Topic Last Modified: 2009-02-27
Setup for Communicator Web Access installs a Java Archive (.jar) file in the following path, where client version is the version of the build:
<installation path>\Server\cwa\client\<client version>
If you are using a private or self-hosted CA, the certificate should use the Code Signing certificate template.
Before you begin this procedure, you must obtain the following certificate signing tools, which are available at http://www.mozilla.org/projects/security/pki/nss/tools:
- Certutil. Manages certificates and private keys. You can use Certutil to create a certificate database, create a private key database, and add a certificate to the certificate database.
- Pk12util. Imports a certificate and private key pair file (also called a personal information exchange file) into the database that was created by Certutil.exe.
- Signtool. Signs an HTML page with a certificate and private key in the database.
The Mozilla Web site provides only the source code for these tools. You have to build the executable files yourself.

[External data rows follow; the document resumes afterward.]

(* ===== verification/Timeout.v ===== *)
(** Deadlines on operations: [detail/timeout_awaitable.hpp], [detail/timeout_coro.hpp]
    and [delay.hpp] under [include/boost/corosio/].

    [timeout_awaitable] races an operation against a timer by a stop source that
    they share. The race is a step relation between the awaiting coroutine, the
    detached timer coroutine, the operation, the parent's stop source and the
    clock. The operation's results are a parameter: [canceled r] is
    [r.ec == capy::cond::canceled], and [timed_out] the default result with
    [capy::error::timeout]. *)

From stdpp Require Import relations.
From S2P Require Import Prelude TimerHeap TimerService.

Module timeout_awaitable.
Section race.
Context {R : Type} (canceled : R -> bool) (timed_out : R).

(** How the deadline is given: [deadline_] or [dur_]. *)
Inductive limit := at_time (deadline : Z) | within (dur : Z).

(** Where the awaiting coroutine is: in [await_suspend], suspended, or in
    [await_resume] with what it has read there. *)
Inductive phase :=
| created
| armed                                            (* the timer coroutine has been resumed *)
| forwarding                                       (* the parent's callback is registered *)
| suspended                                        (* the operation has been started *)
| resumed                                          (* entered [await_resume] *)
| read_parent (parent : bool)
| read_fired (parent fired : bool)
| stopping (parent fired : bool) (r : R)           (* has the result *)
| returned (parent fired : bool) (r out : R).

(** The timer coroutine of [make_timeout]: it waits, is resumed with or without an
    error, and ends. *)
Inductive coro := unborn | waiting | woken (error : bool) | ended.

Record race := mk_race {
  now : Z;
  expiry : Z;                  (* of [timer_], from when it is armed *)
  parent_stop : bool;          (* [parent_token_.stop_requested()] *)
  stop : bool;                 (* [stop_src_.stop_requested()] *)
  cb_active_ : bool;
  timer_coro : coro;
  result : option R;           (* the operation has completed *)
  timer_won : bool;            (* the timer coroutine has requested the stop *)
  at_phase : phase
}.

Definition set_now (t : Z) (w : race) : race :=
  mk_race t (expiry w) (parent_stop w) (stop w) (cb_active_ w) (timer_coro w) (result w) (timer_won w)
    (at_phase w).
Definition set_expiry (t : Z) (w : race) : race :=
  mk_race (now w) t (parent_stop w) (stop w) (cb_active_ w) (timer_coro w) (result w) (timer_won w)
    (at_phase w).
Definition set_parent_stop (w : race) : race :=
  mk_race (now w) (expiry w) true (stop w) (cb_active_ w) (timer_coro w) (result w) (timer_won w)
    (at_phase w).
Definition set_cb_active (b : bool) (w : race) : race :=
  mk_race (now w) (expiry w) (parent_stop w) (stop w) b (timer_coro w) (result w) (timer_won w)
    (at_phase w).
Definition set_coro (c : coro) (w : race) : race :=
  mk_race (now w) (expiry w) (parent_stop w) (stop w) (cb_active_ w) c (result w) (timer_won w)
    (at_phase w).
Definition set_result (r : R) (w : race) : race :=
  mk_race (now w) (expiry w) (parent_stop w) (stop w) (cb_active_ w) (timer_coro w) (Some r)
    (timer_won w) (at_phase w).
Definition set_won (w : race) : race :=
  mk_race (now w) (expiry w) (parent_stop w) (stop w) (cb_active_ w) (timer_coro w) (result w) true
    (at_phase w).
Definition set_phase (p : phase) (w : race) : race :=
  mk_race (now w) (expiry w) (parent_stop w) (stop w) (cb_active_ w) (timer_coro w) (result w)
    (timer_won w) p.

(** [stop_src_.request_stop()] *)
Definition request_stop (w : race) : race :=
  mk_race (now w) (expiry w) (parent_stop w) true (cb_active_ w) (timer_coro w) (result w) (timer_won w)
    (at_phase w).

(** [await_suspend], the timer: its expiry is set and its coroutine runs to the wait. *)
Definition arm_timer (l : limit) (w : race) : race :=
  set_phase armed (set_coro waiting
    (set_expiry (match l with at_time t => t | within d => after d (now w) end) w)).

(** [await_suspend], the parent's stop callback, which runs at once if the parent
    has been stopped. *)
Definition forward_parent (w : race) : race :=
  let w := set_phase forwarding (set_cb_active true w) in
  if parent_stop w then request_stop w else w.

(** [make_timeout] after its wait. *)
Definition timer_resumed (error : bool) (w : race) : race :=
  let w := set_coro ended w in
  if error then w else set_won (request_stop w).

(** [destroy_parent_cb] *)
Definition destroy_parent_cb (w : race) : race := if cb_active_ w then set_cb_active false w else w.

(** The result of [await_resume]. *)
Definition outcome (parent fired : bool) (r : R) : R :=
  if fired && negb parent && canceled r then timed_out else r.

Definition finish (parent fired : bool) (r : R) (w : race) : race :=
  set_phase (returned parent fired r (outcome parent fired r)) (destroy_parent_cb (request_stop w)).

(** [foreign]: the operation may also be cancelled by a third party. *)
Inductive step (l : limit) (foreign : bool) (w : race) : race -> Prop :=
| s_tick t : now w <= t -> step l foreign w (set_now t w)
| s_parent : step l foreign w (set_parent_stop w)
| s_forward :
    cb_active_ w = true -> parent_stop w = true -> step l foreign w (request_stop w)
| s_arm : at_phase w = created -> step l foreign w (arm_timer l w)
| s_callback : at_phase w = armed -> step l foreign w (forward_parent w)
| s_start : at_phase w = forwarding -> step l foreign w (set_phase suspended w)
| s_expired :  (* the wait completes *)
    timer_coro w = waiting -> expiry w <= now w -> step l foreign w (set_coro (woken false) w)
| s_cancelled :  (* the wait is stopped by its token *)
    timer_coro w = waiting -> stop w = true -> step l foreign w (set_coro (woken true) w)
| s_timer error :
    timer_coro w = woken error -> step l foreign w (timer_resumed error w)
| s_complete r :
    at_phase w = suspended -> result w = None ->
    (canceled r = true -> stop w = true \/ foreign = true) -> step l foreign w (set_result r w)
| s_resume r :
    at_phase w = suspended -> result w = Some r -> step l foreign w (set_phase resumed w)
| s_read_parent :
    at_phase w = resumed -> step l foreign w (set_phase (read_parent (parent_stop w)) w)
| s_read_fired p :
    at_phase w = read_parent p -> step l foreign w (set_phase (read_fired p (stop w)) w)
| s_result p f r :
    at_phase w = read_fired p f -> result w = Some r -> step l foreign w (set_phase (stopping p f r) w)
| s_finish p f r :
    at_phase w = stopping p f r -> step l foreign w (finish p f r w).

Definition initial (t : Z) : race := mk_race t 0 false false false unborn None false created.

Definition reachable (l : limit) (foreign : bool) (t : Z) : race -> Prop :=
  rtc (step l foreign) (initial t).

End race.
End timeout_awaitable.

(** [delay_awaitable] *)
Module delay_awaitable.
Import timeout_awaitable.

(** How [await_suspend] leaves the coroutine: resumed inline, or waiting on a timer
    of the given expiry. *)
Inductive suspension := inline (canceled_ : bool) | wait (expiry : Z).

(** [elapsed_now] and [armed_now] are the two readings of the clock. *)
Definition await_suspend (l : limit) (stop_requested : bool) (elapsed_now armed_now : Z) : suspension :=
  if stop_requested then inline true
  else if (match l with at_time t => t <=? elapsed_now | within d => d <=? 0 end) then inline false
  else wait (match l with at_time t => t | within d => after d armed_now end).

(** [waited] is what the wait on the timer reports. *)
Definition await_resume (s : suspension) (waited : error_code) : error_code :=
  match s with
  | inline true => canceled
  | inline false => success
  | wait _ => waited
  end.

End delay_awaitable.
Import timeout_awaitable.

(** * The invariant of the race *)

Section race_inv.
Context {R : Type} (canceled : R -> bool) (timed_out : R) (l : limit) (foreign : bool).

(** A cancelled operation was stopped by the timer, unless the parent is seen to
    have been stopped. *)
Definition settled (w : race (R := R)) (parent : bool) (r : R) : Prop :=
  result w = Some r /\ (parent = true -> parent_stop w = true)
  /\ (canceled r = true -> foreign = false -> parent = true \/ timer_won w = true).

(** A stop that was seen had been requested by the timer or for the parent. *)
Definition saw_stop (w : race (R := R)) (fired : bool) (r : R) : Prop :=
  (canceled r = true -> foreign = false -> fired = true)
  /\ (fired = true -> timer_won w = true \/ parent_stop w = true).

Definition phase_ok (w : race (R := R)) : Prop :=
  match at_phase w with
  | created => timer_coro w = unborn /\ timer_won w = false
  | resumed => exists r, result w = Some r
  | read_parent p => exists r, settled w p r
  | read_fired p f => exists r, settled w p r /\ saw_stop w f r
  | stopping p f r => settled w p r /\ saw_stop w f r
  | returned p f r out =>
      settled w p r /\ saw_stop w f r /\ out = outcome canceled timed_out p f r /\ stop w = true
      /\ cb_active_ w = false
  | _ => True
  end.

(** [finish] itself requests the stop, so its origin is known before. *)
Definition finished (p : phase (R := R)) : bool :=
  match p with
  | returned _ _ _ _ => true
  | _ => false
  end.

Record race_inv (w : race (R := R)) : Prop := {
  v_expired : timer_won w = true \/ timer_coro w = woken false -> expiry w <= now w;
  v_origin : finished (at_phase w) = false -> stop w = true -> timer_won w = true \/ parent_stop w = true;
  v_cancelled : forall r, result w = Some r -> canceled r = true -> foreign = false ->
    stop w = true /\ (timer_won w = true \/ parent_stop w = true);
  v_phase : phase_ok w
}.

Lemma race_inv_initial t : race_inv (initial t).
Proof. split; cbn; try done. by intros [|]. Qed.

(** What other threads do only adds to what the awaiting coroutine can see. *)
Record grows (w w' : race (R := R)) : Prop := {
  g_phase : at_phase w' = at_phase w;
  g_result : forall r, result w = Some r -> result w' = Some r;
  g_parent : parent_stop w = true -> parent_stop w' = true;
  g_won : timer_won w = true -> timer_won w' = true;
  g_stop : stop w = true -> stop w' = true;
  g_cb : cb_active_ w' = cb_active_ w;
  g_unborn : at_phase w = created -> timer_coro w' = timer_coro w /\ timer_won w' = timer_won w
}.

Lemma settled_mono w w' p r :
  (forall r, result w = Some r -> result w' = Some r) -> (parent_stop w = true -> parent_stop w' = true) ->
  (timer_won w = true -> timer_won w' = true) -> settled w p r -> settled w' p r.
Proof.
  intros H1 H2 H3 (E1 & E2 & E3). split; [auto|]. split; [auto|]. intros Hc Hf. destruct (E3 Hc Hf); auto.
Qed.

Lemma saw_stop_mono w w' f r :
  (parent_stop w = true -> parent_stop w' = true) -> (timer_won w = true -> timer_won w' = true) ->
  saw_stop w f r -> saw_stop w' f r.
Proof. intros H1 H2 [E1 E2]. split; [done|]. intros Hf. destruct (E2 Hf); auto. Qed.

Lemma phase_ok_grows w w' : grows w w' -> phase_ok w -> phase_ok w'.
Proof.
  intros [E1 E2 E3 E4 E5 E6 E7]. unfold phase_ok. rewrite E1. pose proof (settled_mono w w') as Hs.
  pose proof (fun f r => saw_stop_mono w w' f r E3 E4) as Hw.
  destruct (at_phase w); try done.
  - destruct (E7 eq_refl) as [-> ->]. done.
  - intros [r H]. eauto.
  - intros [r H]. eauto.
  - intros (r & H & Hr). eauto.
  - intros [H Hr]. eauto.
  - intros (H & Hr & Ho & Hst & Hcb). rewrite E6. auto 10.
Qed.

(** The clock, the parent, the timer coroutine and the operation. *)
Lemma race_inv_grows w w' :
  grows w w' -> (timer_won w' = true \/ timer_coro w' = woken false -> expiry w' <= now w') ->
  (finished (at_phase w) = false -> stop w' = true -> timer_won w' = true \/ parent_stop w' = true) ->
  (forall r, result w' = Some r -> result w = Some r
     \/ (canceled r = true -> foreign = false -> stop w = true /\ finished (at_phase w) = false)) ->
  race_inv w -> race_inv w'.
Proof.
  intros G He Ho Hr [Ie Io Ic Ip]. destruct G as [E1 E2 E3 E4 E5 E6 E7] eqn:EG; clear EG. split; auto.
  - by rewrite E1.
  - intros r Er Hc Hf. destruct (Hr r Er) as [Hr'|Hr'].
    + destruct (Ic r Hr' Hc Hf) as [Hs Hw]. split; [auto|]. destruct Hw; auto.
    + destruct (Hr' Hc Hf) as [Hs Hp]. split; [auto|]. destruct (Io Hp Hs); auto.
  - by apply (phase_ok_grows w).
Qed.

You also need to ensure that the folder where you install the executable files is in the default path for your computer so that you can easily run the tools from a command prompt.
Log on to the Communicator Web Access server as a member of the Administrators group.
Create a folder (referred to in the following steps as <database_folder>), which will store database files that are created by commands in the rest of this procedure.
Open a Command Prompt window by clicking Start, and then clicking Run. In the Open box, type cmd, and then click OK.
Run Certutil.exe to create a certificate database by typing the following at the command prompt, and then pressing ENTER:
certutil.exe -N -d <database_folder>
When you are prompted for a password, type a password that you want to use to control access to the certificate database.
Apply for a certificate and private key pair file from a trusted third-party CA or from a private or self-hosted CA. For details about applying for a certificate, contact the certification authority. If the certificate that you receive is saved in the local computer’s certificate store, export the certificate and private key into a .pfx file.
Run the Pk12util.exe to import the certificate and private key file into the database that you created. At the command prompt, type the following, and then press ENTER:
pk12util.exe -i <cert/key file> -d <database_folder >
Obtain the root CA certificate by copying or downloading the certificate file according to the instructions provided by your CA.
Run Certutil.exe to add the CA certificate to the database. You must specify a nickname for the CA certificate. At the command prompt, type the following all on one line, and then press ENTER:
certutil.exe -A -n <certificate nickname> -i <CA certificate> -t "C,C,C" -d <database_folder >
Run Certutil.exe to list all certificates in the database. From this list, you can obtain the name of the certificate that you will use in the next step. At the command prompt, type the following, and then press ENTER:
certutil.exe -L -d <database_folder >
Signtool -k <certificate name> -Z <installation path>\Server\cwa\client\<client version>\SignedCode.jar -p <database password> -d <database directory> <installation path>\Server\cwa\client\clientversion\SignedCode
After you run this command, the new Java archive file that includes the script file and related signing information replaces the default Java archive file.